El elefante entero.

Dedicado para: A todos.


Hace tiempo comentaba con mis amigos, el significado maravilloso y enorme que tiene la palabra "individual" y tan es así que muchas veces resulta difícil comprenderla, porque la mayoría de las personas siente el deseo de posesión y olvida o anula esta palabra, consiente o inconsientemente.

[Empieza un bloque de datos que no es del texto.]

(** The [save] argument of a report: the path
    [f'{save_root}_epoch-{epoch}{save_format}'], or [None] without a root. *)
Definition report_save (self : ModuleReport) (epoch : Z) : value :=
  match save_root self with
  | Some root =>
      VStr (root +:+ "_epoch-" +:+ pretty epoch +:+ save_format self)
  | None => VNone
  end.

Section Actions.

(** Capabilities of a sentry that are defined outside [action.py], taken
    as parameters.  [release] and [_listen] are arbitrary transformers of
    the object store that return normally; calling the sentry itself
    ([__call__]) may also raise. *)
Variable release : sid → store → store.
Variable listen : sid → message → store → store.
Variable sentry_call :
  sid → list value → gmap string value → store → outcome unit * store.

(** [sentry.release()] *)
Definition call_release (sentry : sid) : M unit := λ w,
  (Ok tt, World (release sentry (objs w)) (scratch w)
                (trace w ++ [Released sentry])).

(** The body of [sentry(args, kwargs)] is entered. *)
Definition invoke (sentry : sid) (args : list value)
    (kwargs : gmap string value) : M unit := λ w,
  let '(r, st) := sentry_call sentry args kwargs (objs w) in
  (r, World st (scratch w) (trace w ++ [Called sentry args kwargs])).

(** A call of the sentry with positional arguments, the keyword
    [key=v] and further keywords: a keyword given twice is a
    [TypeError] of the call itself, raised before the body is entered. *)
Definition invoke_with (sentry : sid) (args : list value) (key : string)
    (v : value) (kwargs : gmap string value) : M unit :=
  match kwargs !! key with
  | Some _ => raise TypeError
  | None => invoke sentry args (<[key := v]> kwargs)
  end.
(** ** Reference slices *)

Lemma elem_of_reference_slice_ids data input_bytes ref ids s :
  reference_slice_ids data input_bytes ref = Ok ids →
  0 ≤ dr_start data < dr_end data →
  s ∈ ids ↔ ∃ x, covers_byte data (dr_source data) x ∧
                 s = dr_source data * (input_bytes / ref) + x / ref.
Proof.
  unfold reference_slice_ids, covers_byte. intros H Hd. inv_res. inv_nonneg. bool_prop. subst.
  rewrite list_elem_of_fmap. setoid_rewrite elem_of_seqZ. split.
  - intros (i & -> & Hi). assert (0 < ref) by lia.
    exists (Z.max (dr_start data) (i * ref)).
    pose proof (Z.mul_div_le (dr_start data) ref).
    pose proof (Z.mul_div_le (dr_end data - 1) ref).
    assert (i * ref ≤ dr_end data - 1) by nia.
    assert (dr_start data < (i + 1) * ref).
    { pose proof (Z.mul_succ_div_gt (dr_start data) ref). nia. }
    split; [lia|]. f_equal.
    apply Z.div_unique with (Z.max (dr_start data) (i * ref) - ref * i); lia.
  - intros (x & [_ Hx] & ->). exists (x / ref). split; [done|].
    assert (0 < ref) by lia.
    pose proof (Z.div_le_mono (dr_start data) x ref).
    pose proof (Z.div_le_mono x (dr_end data - 1) ref). lia.
Qed.

(** The bytes of one reference slice: those that divide to its index. *)
Lemma reference_range_bytes count ref s r x :
  0 < ref → 0 < count →
  covers_byte (MkDataRange (s / count) (s `mod` count * ref) ((s `mod` count + 1) * ref)) r x ↔
  r = s / count ∧ x / ref = s `mod` count.
Proof.
  intros Href Hc. unfold covers_byte; simpl. split.
  - intros [<- Hx]. split; [done|].
    symmetry. apply Z.div_unique with (x - ref * (s `mod` count)); lia.
  - intros [-> Hx]. split; [done|]. rewrite <- Hx.
    pose proof (Z.mul_div_le x ref). pose proof (Z.mul_succ_div_gt x ref). lia.
Qed.

(** ** Binding and remapping *)

Definition bound_reference (inputs : ResolvedInput) : Z :=
  default 0 (or_int (reference_slice_size_bytes (ri_hyperparameters inputs))
                    (slice_size_bytes (ri_hyperparameters inputs))).

(** The ban bound to one forbidden transfer. *)
Definition bound_ban (count ref : Z) (item : ForbiddenTransfer) (ban : EdgeBan) : Prop :=
  0 < count ∧ 0 < ref ∧ 0 ≤ ft_slice_id item ∧
  ban = MkEdgeBan (MkDataRange (ft_slice_id item / count)
                     (ft_slice_id item `mod` count * ref)
                     ((ft_slice_id item `mod` count + 1) * ref))
          (ft_src_rank item) (ft_dst_rank item) (ft_stage_id item) (ft_stage_id item).

Lemma bind_constraints_bans inputs cset :
  bind_constraints inputs = Ok cset →
  cset_rank_count cset = ri_rank_count inputs ∧
  cset_fixed_stage_count cset = stage_num (ri_atom_constraints inputs) ∧
  (total_size_bytes (ri_hyperparameters inputs) >= 0 →
   Forall2 (bound_ban (total_size_bytes (ri_hyperparameters inputs) / bound_reference inputs)
                      (bound_reference inputs))
    (forbidden_transfers (ri_atom_constraints inputs)) (cset_bans cset)).
Proof.
  unfold bind_constraints, bound_reference. intros H. inv_res. subst; simpl.
  split; [done|]. split; [done|]. intros Ht.
  match goal with H : mapR _ _ = Ok _ |- _ => apply mapR_Ok in H; rename H into Hb end.
  eapply Forall2_impl; [exact Hb|]. intros item ban Hi; simpl in Hi.
  inv_res. subst. bool_prop.
  match goal with H : DataRange_init _ _ _ = Ok _ |- _ =>
    apply DataRange_init_Ok in H as (Hr & Hd & ->) end.
  destruct (or_int _ _) as [ref|]; inv_res; bool_prop; subst; simpl in *; [|lia].
  assert (0 < ref) by nia.
  assert (0 ≤ total_size_bytes (ri_hyperparameters inputs) / ref) by (apply Z.div_pos; lia).
  assert (0 < total_size_bytes (ri_hyperparameters inputs) / ref) by lia.
  unfold bound_ban. split_and!; try done.
  pose proof (Z.mul_div_le (ft_slice_id item)
    (total_size_bytes (ri_hyperparameters inputs) / ref)). nia.
Qed.
(* ===== verification/LedgerInvariant.v ===== *)
(** * The invariant of the version ledger

    [ledger_wf] ties the ledger's redundant indexes (per-buffer entry lists,
    live scratch counters, buffer kinds, reader ends) to the set of active
    versions.  Every operation of [Versions] preserves it, and under it the
    bisection-based overlap query is exactly the scan of all active versions. *)

From S2P Require Import Prelude.
From S2P Require Import Python.
From S2P Require Import Ranges.
From S2P Require Import Versions.
Local Open Scope Z_scope.

(** ** Well-formed versions *)

(** A version as its constructor leaves it: one full-range contribution per
    source rank, ascending, in storage of the payload's size. *)
Record version_wf (s : StateVersion) : Prop := {
  vw_id : sv_id s ≠ EmptyString;
  vw_range : 0 ≤ sv_start s < sv_end s;
  vw_rank : br_rank (sv_storage s) = sv_rank s;
  vw_size : br_size (sv_storage s) = sv_end s - sv_start s;
  vw_ready : 0 ≤ sv_ready s;
  vw_contributors : ∃ sources, sources ≠ [] ∧ StronglySorted Z.lt sources ∧
    Forall (Z.le 0) sources ∧
    sv_contributors s = (λ r, MkDataRange r (sv_start s) (sv_end s)) <$> sources;
}.

(** The source ranks whose data a version combines. *)
Definition sources_of (s : StateVersion) : gset Z :=
  list_to_set (dr_source <$> sv_contributors s).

Individual= individuo= persona= UNO.

Cuando nacemos dependemos eventualmente de nuestra madre o de quien nos cuida, pero a medida de que crecemos, crece nuestra individualidad, entonces todo lo que concierne a nuestra vida solo es posible si lo hacemos nosotros mismos, cuando llegamos a ser dependientes o codependientes, entonces la individualidad deja de serlo y por consiguiente no somos capaces de reaccionar solos.
Cuando decidimos vivir en pareja "matrimonio", alguna de las partes piensan en condicionar al otro o mejor aún posesionarse de el, sin pensar que el vivir juntos solo es compartir, disfrutar la compañía, la comunión de dos seres que pueden amarse y estar juntos para ayudarse o compartir actividades y gustos, además de organizar y cuidar una familia que de a poco los hijos también serán independientes.
Sin embargo se cae en el error de tratar de manejar a nuestra pareja y hacer que haga o deje de hacer cosas para nuestros intereses, entonces sufrimos tratando de luchar contra la corriente o bien aceptando para después arrepentirnos cuando deseamos volver a ser independientes, por eso antes de querer poseer algo o a alguien debemos pensar y analizar la individualidad, es complicada cuando nos reusamos a aceptarla, pero es sencilla cuando nos aceptamos tal cual somos y por ende aceptamos a los demás como son. Cada persona es UNO, disfrutemos la unidad que somos, y la unidad de los demás sin cambios.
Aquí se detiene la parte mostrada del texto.